-- Your assignment --
Please start at the first line of the records beneath and quote each line exactly, ending with the line containing "reads [Date.now()] receives".

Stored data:
(** * A shallow embedding of the jxpush core: token-bucket rate limiter,
    exponential backoff, retry engine and in-memory priority queue.

    JavaScript numbers are modelled as exact rationals [Q] (token levels,
    rates, delays, multipliers) or integers [Z] (timestamps from
    [Date.now()], the results of [Math.floor] / [Math.ceil], priorities and
    attempt counts).  The clock is an explicit argument: each method that
    reads [Date.now()] receives the current instant [now]. *)

From Stdlib Require Import ZArith QArith Qminmax Qround List Bool Lia.
From Stdlib Require Import Qabs Qpower Lqa String Ascii Sorting.Sorted Sorting.Permutation.
Import ListNotations.

Open Scope Z_scope.

(* ------------------------------------------------------------------ *)
(** ** utils/backoff.ts *)

(** [calculateBackoff attempt initialDelayMs maxDelayMs multiplier useJitter].
    [Math.random()] is the argument [random], a value in [0, 1). *)
Definition calculateBackoff (attempt : nat) (initialDelayMs maxDelayMs multiplier : Q)
    (useJitter : bool) (random : Q) : Z :=
  let delay := (initialDelayMs * multiplier ^ Z.of_nat attempt)%Q in
  let delay := Qmin delay maxDelayMs in
  let delay :=
    if useJitter then
      let jitterRange := (delay * (1 # 4))%Q in
      let jitter := (random * jitterRange * 2 - jitterRange)%Q in
      Qmax 0 (delay + jitter)
    else delay in
  Qfloor delay.

(* ------------------------------------------------------------------ *)
(** ** rate-limit/RateLimiter.ts *)

(** [class TokenBucket]: level, time of the last refill, capacity and
    refill rate in tokens per millisecond. *)
Record TokenBucket := mkTokenBucket {
  tokens : Q;
  lastRefill : Z;
  capacity : Q;
  refillRate : Q
}.

(** [new TokenBucket(capacity, refillRate)] at instant [now]. *)
Definition newTokenBucket (capacity refillRate : Q) (now : Z) : TokenBucket :=
  mkTokenBucket capacity now capacity refillRate.

(** [private refill()] *)
Definition refill (now : Z) (b : TokenBucket) : TokenBucket :=
  let timePassed := now - lastRefill b in
  let tokensToAdd := (inject_Z timePassed * refillRate b)%Q in
  mkTokenBucket (Qmin (capacity b) (tokens b + tokensToAdd)) now
    (capacity b) (refillRate b).

(** [tryConsume(count)] *)
Definition tryConsume (count : Q) (now : Z) (b0 : TokenBucket) : bool * TokenBucket :=
  let b := refill now b0 in
  if Qle_bool count (tokens b) then
    (true, mkTokenBucket (tokens b - count) (lastRefill b) (capacity b) (refillRate b))
  else (false, b).

(** [getWaitTime(count)] *)
Definition getWaitTime (count : Q) (now : Z) (b0 : TokenBucket) : Z * TokenBucket :=
  let b := refill now b0 in
  if Qle_bool count (tokens b) then (0, b)
  else
    let tokensNeeded := (count - tokens b)%Q in
    (Qceiling (tokensNeeded / refillRate b), b).
(** [{...product, ...discountInfo}]: the properties of [discountInfo] win. *)
Definition getProductById (now : Date) (id : ObjectId) (userId : option ObjectId)
    : M (Reply JSObject) :=
  try_catch
    (await product := Product_findById id in
     match product with
     | None => ret (Failure 404 "Product not found")
     | Some product =>
         if negb (Product.isActive product)
         then ret (Failure 404 "Product not found")
         else
           await discountInfo :=
             DiscountService.calculateProductDiscount now (Product._id product) userId in
           ret (Success 200 (discountInfo ∪ lean product))
     end)
    (fun error => ret (Failure 500 (message error))).

Definition deleteProduct (id : ObjectId) : M (Reply string) :=
  try_catch
    (await product := Product_findByIdAndUpdate_isActive id false in
     match product with
     | None => ret (Failure 404 "Product not found")
     | Some _ => ret (Success 200 "Product deactivated successfully")
     end)
    (fun error => ret (Failure 500 (message error))).

Definition restoreProduct (id : ObjectId) : M (Reply JSObject) :=
  try_catch
    (await product := Product_findByIdAndUpdate_isActive id true in
     match product with
     | None => ret (Failure 404 "Product not found")
     | Some product => ret (Success 200 (lean product))
     end)
    (fun error => ret (Failure 500 (message error))).

End ProductController.

(** *** controllers/cartController *)

Module CartController.

(** What [calculateCartTotals] reads of a cart item; [discountedPrice] may
    be absent. *)
Record item := mkItem {
  product : ObjectId;
  quantity : Q;
  originalPrice : Q;
  discountedPrice : option Q
}.

Record totals := mkTotals {
  items : list item;
  totalItems : Q;
  totalPrice : Q;
  totalDiscount : Q
}.

(** [item.discountedPrice || item.originalPrice]: an absent or zero
    discounted price is falsy. *)
Definition charged (i : item) : Q :=
  match discountedPrice i with
  | Some d => if Qeq_bool d 0 then originalPrice i else d
  | None => originalPrice i
  end.

Definition calculateCartTotals (cart : list item) : totals :=
  let '(totalItems, totalOriginalPrice, totalDiscountedPrice) :=
    fold_left (fun '(totalItems, totalOriginalPrice, totalDiscountedPrice) item =>
        ((totalItems + quantity item)%Q,
         (totalOriginalPrice + originalPrice item * quantity item)%Q,
         (totalDiscountedPrice + charged item * quantity item)%Q))
      cart (0%Q, 0%Q, 0%Q) in
  let totalDiscount := (totalOriginalPrice - totalDiscountedPrice)%Q in
  mkTotals cart totalItems
    (JS.parseFloat (JS.toFixed2 totalDiscountedPrice))
    (JS.parseFloat (JS.toFixed2 totalDiscount)).

End CartController.

(** ** Notions used in the further statements *)

(** Sums over a cart. *)
Definition sum_over (f : CartController.item -> Q) (cart : list CartController.item) : Q :=
  fold_right (fun i acc => (f i + acc)%Q) 0%Q cart.

(** Percentages do not increase along the list. *)
Definition descending (l : list Discount.t) : Prop :=
  forall i j a b, (i <= j)%nat -> l !! i = Some a -> l !! j = Some b ->
    (Discount.percentage b <= Discount.percentage a)%Q.

(** Every stored discount has its percentage within [0, 100]. *)
Definition percentages_in_range (db : DB) : Prop :=
  forall d, In d (Discounts db) ->
    (0 <= Discount.percentage d <= 100)%Q.

(** A cart of at most 1000 lines, with whole quantities, no negative
    amount and totals of at most 10^9: the rounding errors of the doubles
    that [calculateCartTotals] adds up then stay far below a cent. *)
Definition cart_moderate (cart : list CartController.item) : Prop :=
  (length cart <= 1000)%nat
  /\ (forall i, In i cart ->
        (exists n : Z, 0 <= n /\ (CartController.quantity i == inject_Z n)%Q)
        /\ (0 <= CartController.originalPrice i)%Q
        /\ (forall d, CartController.discountedPrice i = Some d -> (0 <= d)%Q))
  /\ (sum_over CartController.quantity cart <= inject_Z (10 ^ 9))%Q
  /\ (sum_over (fun i => CartController.originalPrice i * CartController.quantity i) cart
      <= inject_Z (10 ^ 9))%Q
  /\ (sum_over (fun i => CartController.charged i * CartController.quantity i) cart
      <= inject_Z (10 ^ 9))%Q.
(** The array [sections] of the page, lines 10 to 339.  The escapes of
    the template literals (backslash-backtick, backslash-slash) are
    resolved. *)
Definition sections : list ComparisonEntry :=
[
  {| title := "Hello World (Counter)";
     description :=
       text
       [ EmptyString;
         "        Buttons that increment a counter and displays the count. Showcases basic reactive state and event handling.";
         "      " ];
     svelte :=
       {| code :=
            text
            [ EmptyString;
              "          <script>";
              "            const count = $state(0)";
              EmptyString;
              "            function increment() {";
              "              count += 1";
              "            }";
              "          </script>";
              EmptyString;
              "          <button onclick={increment}>";
              "            Increment with function {count}";
              "          </button>";
              "          <button onclick={() => count += 1}>";
              "            Increment with inline handler {count}";
              "          </button>";
              "        " ];
          notes :=
            Some (text
            [ EmptyString;
              "          - uses browser-native event names:  `onclick=`";
              "          - always uses the variable name directly (no `.value` needed)";
              "        " ]) |};
     vue :=
       {| code :=
            text
            [ EmptyString;
              "          <script setup>";
              "            import {ref} from " ++ dq ++ "vue" ++ dq;
              EmptyString;
              "            const count = ref(0)";
              EmptyString;
              "            function increment() {";
              "              count.value += 1  // NOTICE: .value needed in script";
              "            }";
              "          </script>";
              EmptyString;
              "          <template>";
              "            <button @click=" ++ dq ++ "increment" ++ dq ++ ">";
              "              Increment with function {{ count }}";
              "            </button>";
              "            <button @click=" ++ dq ++ "count += 1" ++ dq ++ "> <!-- NOTICE: no .value -->";
              "              Increment with inline handler {{ count }}";
              "            </button>";
              "          </template>";
              "        " ];
          notes :=
            Some (text
            [ EmptyString;
              "          - uses special syntax for event bindings: `@click=`";
              "          - use `.value` in script, don't use it in template. **big gotcha**";
              "        " ]) |} |};
  {| title := "Input Binding";
     description :=
       "Synchronizing state with an input's value. Not much to say here, just a matter of taste.";
     svelte :=
       {| code :=
            text
            [ EmptyString;
              "          <script>";
              "            let name = $state('Dmitry')";
              "            let checked = $state(true)";
              "          </script>";
              EmptyString;
              "          <!-- bind:value for input, textarea, select, etc -->";
              "          <input type=" ++ dq ++ "text" ++ dq ++ " bind:value={name} />";
              EmptyString;
              "          <!-- checkboxes use bind:checked -->";
              "          <input type=" ++ dq ++ "checkbox" ++ dq ++ " bind:checked={checked} />";
              "        " ];
          notes :=
            Some ("- `bind:` syntax") |};
     vue :=
       {| code :=
            text
            [ EmptyString;
              "          <script setup>";
              "            import {ref} from " ++ dq ++ "vue" ++ dq;
              EmptyString;
              "            let name = ref('Dmitry')";
              "            let checked = ref(false)";
              "          </script>";
              EmptyString;
              "          <template>";
              "            <input type=" ++ dq ++ "text" ++ dq ++ " v-model=" ++ dq ++ "name" ++ dq ++ ">";
              "            <input type=" ++ dq ++ "checkbox" ++ dq ++ " v-model=" ++ dq ++ "checked" ++ dq ++ ">";
              EmptyString;
              "            <!-- long form: -->";
              "            <input type=" ++ dq ++ "text" ++ dq ++ " :value=" ++ dq ++ "name" ++ dq ++ " @input=" ++ dq ++ "event => name = event.target.value" ++ dq ++ ">";
              "            <input type=" ++ dq ++ "checkbox" ++ dq ++ " :value=" ++ dq ++ "checked" ++ dq ++ " @input=" ++ dq ++ "event => checked = event.target.value" ++ dq ++ ">";
              "          </template>";
              "        " ];
          notes :=
            Some (text
            [ EmptyString;
              "          - v-model attribute (personally not a fan)";
              "        " ]) |} |};
  {| title := "Control Flow";
     description :=
       "Ifs and loops";
     svelte :=
       {| code :=
            text
            [ EmptyString;
              "          <!-- if statement -->";
              "          {#if condition}";
              "            <p>it's true</p>";
              "          {:else if otherCondition}";
              "            <p>it's something else</p>";
              "          {:else}";
              "            <p>it's nothing</p>";
              "          {/if}";
              EmptyString;
              "          <!-- each loop -->";
              "          {#each items as item}";
              "            <p>{item}</p>";
              "          {:else}";
              "            <p>there are no items</p>";
              "          {/each}";
              "        " ];
          notes :=
            Some (text
            [ EmptyString;
              "          - special syntax for control flow";
              "          - small learning curve but at least it's consistent: # to start, : in the middle, / to end";
              "          - control flow can't get lost visually - it's always clear";
              "        " ]) |};
     vue :=
       {| code :=
            text
            [ EmptyString;
              "          <!-- if statement -->";
              "          <p v-if=" ++ dq ++ "condition" ++ dq ++ ">it's true</p>";
              "          <p v-else-if=" ++ dq ++ "otherCondition" ++ dq ++ ">it's something else</p>";
              "          <p v-else=" ++ dq ++ "otherCondition" ++ dq ++ ">it's nothing</p>";
              EmptyString;
              "          <!-- for loop -->";
              "          <p v-for=" ++ dq ++ "item in items" ++ dq ++ ">{{ item }}</p>";
              EmptyString;
              "          <!-- empty check. there is no " ++ dq ++ "else" ++ dq ++ " so have to wrap in v-if -->";
              "          <div v-if=" ++ dq ++ "items.length > 0" ++ dq ++ ">";
              "            <p v-for=" ++ dq ++ "item in items" ++ dq ++ ">{{ item }}</p>";
              "          </div>";
              "          <div v-else>";
              "            <p>there are no items</p>";
              "          </div>";
              "        " ];
          notes :=
            Some (text
            [ EmptyString;
              "          - special attributes v-if, v-for, etc";
              "          - control flow can get lost in a sea of other attributes on the same element";
              "        " ]) |} |};
  {| title := "Deep State Reactivity / Object Mutability";
     description :=
       "Reactivity with objects (or arrays)";
     svelte :=
       {| code :=
            text
            [ EmptyString;
              "          <script>";
              "            let item = $state({id: 1, name: " ++ dq ++ "foo" ++ dq ++ "})";
              "            item.name = " ++ dq ++ "bar" ++ dq ++ ";";
              "          </script>";
              EmptyString;
              "          <p>{item.id}: {item.name}</p>";
              "        " ];
          notes :=
            Some ("- $state is used for both primives and objects") |};
     vue :=
       {| code :=
            text
            [ EmptyString;
              "          <script setup>";
              "            import {reactive} from " ++ dq ++ "vue" ++ dq;
              EmptyString;
              "            let item = reactive({id: 1, name: " ++ dq ++ "foo" ++ dq ++ "})";
              "            item.value.name = " ++ dq ++ "bar" ++ dq ++ ";";
              "          </script>";
              EmptyString;
              "          <template>";
              "            <p>{{ item.id }}: {{ item.name }}</p>";
              "          </template>";
              "        " ];
          notes :=
            Some (text
            [ EmptyString;
              "        - for objects, use `reactive()`";
              "        - for primitive values (strings, numbers), use `ref()`";
              "        - have to remember to use ref or reactive - **big gotcha**";
              "        " ]) |} |};
  {| title := "Derived state";
     description :=
       "Deriving state from other state with calculations. Not too different between Svelte and Vue, so matter of taste.";
     svelte :=
       {| code :=
            text
            [ EmptyString;
              "          <script>";
              "            let numbers = $state([1, 2, 3, 4])";
              "            let total = $derived(numbers.reduce((acc, n) => acc + n, 0))";
              "            // total is 5";
              "            numbers.push(5);";
              "            // total is now 10";
              "          </script>";
              EmptyString;
              "          <p>The total is: {total}</p>";
              "        " ];
          notes :=
            Some (text
            [ EmptyString;
              "          - don't need callback function in $derived (you can if needed)";
              "        " ]) |};
     vue :=
       {| code :=
            text
            [ EmptyString;
              "          <script setup>";
              "            import {reactive, computed} from " ++ dq ++ "vue" ++ dq;
              "            ";
              "            const numbers = reactive([1, 2, 3, 4])";
              "            const total = computed(() => numbers.reduce((acc, n) => acc + n, 0))";
              "            // total is 5";
              "            numbers.value.push(5);";
              "            // total is now 10";
              "          </script>";
              EmptyString;
              "          <template>";
              "            <p>The total is: {{ total }}</p>";
              "          </template>";
              "        " ];
          notes :=
            Some (text
            [ EmptyString;
              "          - computed() takes a callback function";
              "        " ]) |} |};
  {| title := "Components Props";
     description :=
       "Passing values to custom components.";
     svelte :=
       {| code :=
            text
            [ EmptyString;
              "          <!-- Person.svelte -->";
              "          <script>";
              "            let {name} = $props()";
              "          </script>";
              EmptyString;
              "          <p>My name is {name}</p>";
              EmptyString;
              "          <!-- usage -->";
              "          <script>";
              "            import Person from " ++ dq ++ "./Person.svelte" ++ dq;
              EmptyString;
              "            let name = " ++ dq ++ "Dmitry" ++ dq;
              "          </script>";
              EmptyString;
              "          <Person name={name} />";
              "          <!-- or shorthand: -->";
              "          <Person {name} />";
              "        " ];
          notes :=
            Some (text
            [ EmptyString;
              "          - declare props with `$props()`";
              "          - pass in with `name={name}` or `{name}` shorthand if prop name and variable name are the same";
              "        " ]) |};
     vue :=
       {| code :=
            text
            [ EmptyString;
              "          <!-- Person.vue -->";
              "          <script setup>";
              "            const {name} = defineProps(['name'])";
              "          </script>";
              EmptyString;
              "          <template>";
              "            <p>My name is {{ name }}</p>";
              "          </template>";
              EmptyString;
              "          <!-- usage: -->";
              "          <script setup>";
              "            import Person from " ++ dq ++ "./Person.vue" ++ dq;
              EmptyString;
              "            let name = " ++ dq ++ "Dmitry" ++ dq;
              "          </script>";
              EmptyString;
              "          <template>";
              "            <Person :name=" ++ dq ++ "name" ++ dq ++ " />";
              "            <!-- there is no shorthand -->";
              "          </template>";
              "        " ];
          notes :=
            Some (text
            [ EmptyString;
              "          - declare props with `defineProps()`";
              "        " ]) |} |};
  {| title := "Async (Promises)";
     description :=
       "Waiting for a promise to resolve, displaying loading state, and handling errors.";
     svelte :=
       {| code :=
            text
            [ EmptyString;
              "          <script>";
              "            let promise = fetch(" ++ dq ++ "..." ++ dq ++ ")";
              "          </script>";
              EmptyString;
              "          {#await promise}";
              "            <p>Loading...</p>";
              "          {:then data}";
              "            <p>{data}</p>";
              "          {:catch error}";
              "            <p>{error}</p>";
              "          {/await}";
              "        " ];
          notes :=
            Some (text
            [ EmptyString;
              "          - built-in await block which captures data, error, and loading states";
              "        " ]) |};
     vue :=
       {| code :=
            text
            [ EmptyString;
              "          <script setup>";
              "            import {ref} from " ++ dq ++ "vue" ++ dq;
              EmptyString;
              "            let loading = ref(true)";
              "            let data = ref(null)";
              "            let error = ref(null)";
              "            let promise = fetch(" ++ dq ++ "..." ++ dq ++ ")";
              "              .then(d => data.value = d)";
              "              .catch(e => error.value = e)";
              "              .finally(() => loading.value = false)";
              "          </script>";
              EmptyString;
              "          <p v-if=" ++ dq ++ "loading" ++ dq ++ ">Loading...</p>";
              "          <p v-if=" ++ dq ++ "data" ++ dq ++ ">{{ data }}</p>";
              "          <p v-if=" ++ dq ++ "error" ++ dq ++ ">{{ error }}</p>";
              "        " ];
          notes :=
            Some (text
            [ EmptyString;
              "          - Vue has no built-in promise support in templates";
              "          - Have to build something custom with refs";
              "        " ]) |} |}
].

-- Task output --
(** * A shallow embedding of the jxpush core: token-bucket rate limiter,
    exponential backoff, retry engine and in-memory priority queue.

    JavaScript numbers are modelled as exact rationals [Q] (token levels,
    rates, delays, multipliers) or integers [Z] (timestamps from
    [Date.now()], the results of [Math.floor] / [Math.ceil], priorities and
    attempt counts).  The clock is an explicit argument: each method that
    reads [Date.now()] receives the current instant [now]. *)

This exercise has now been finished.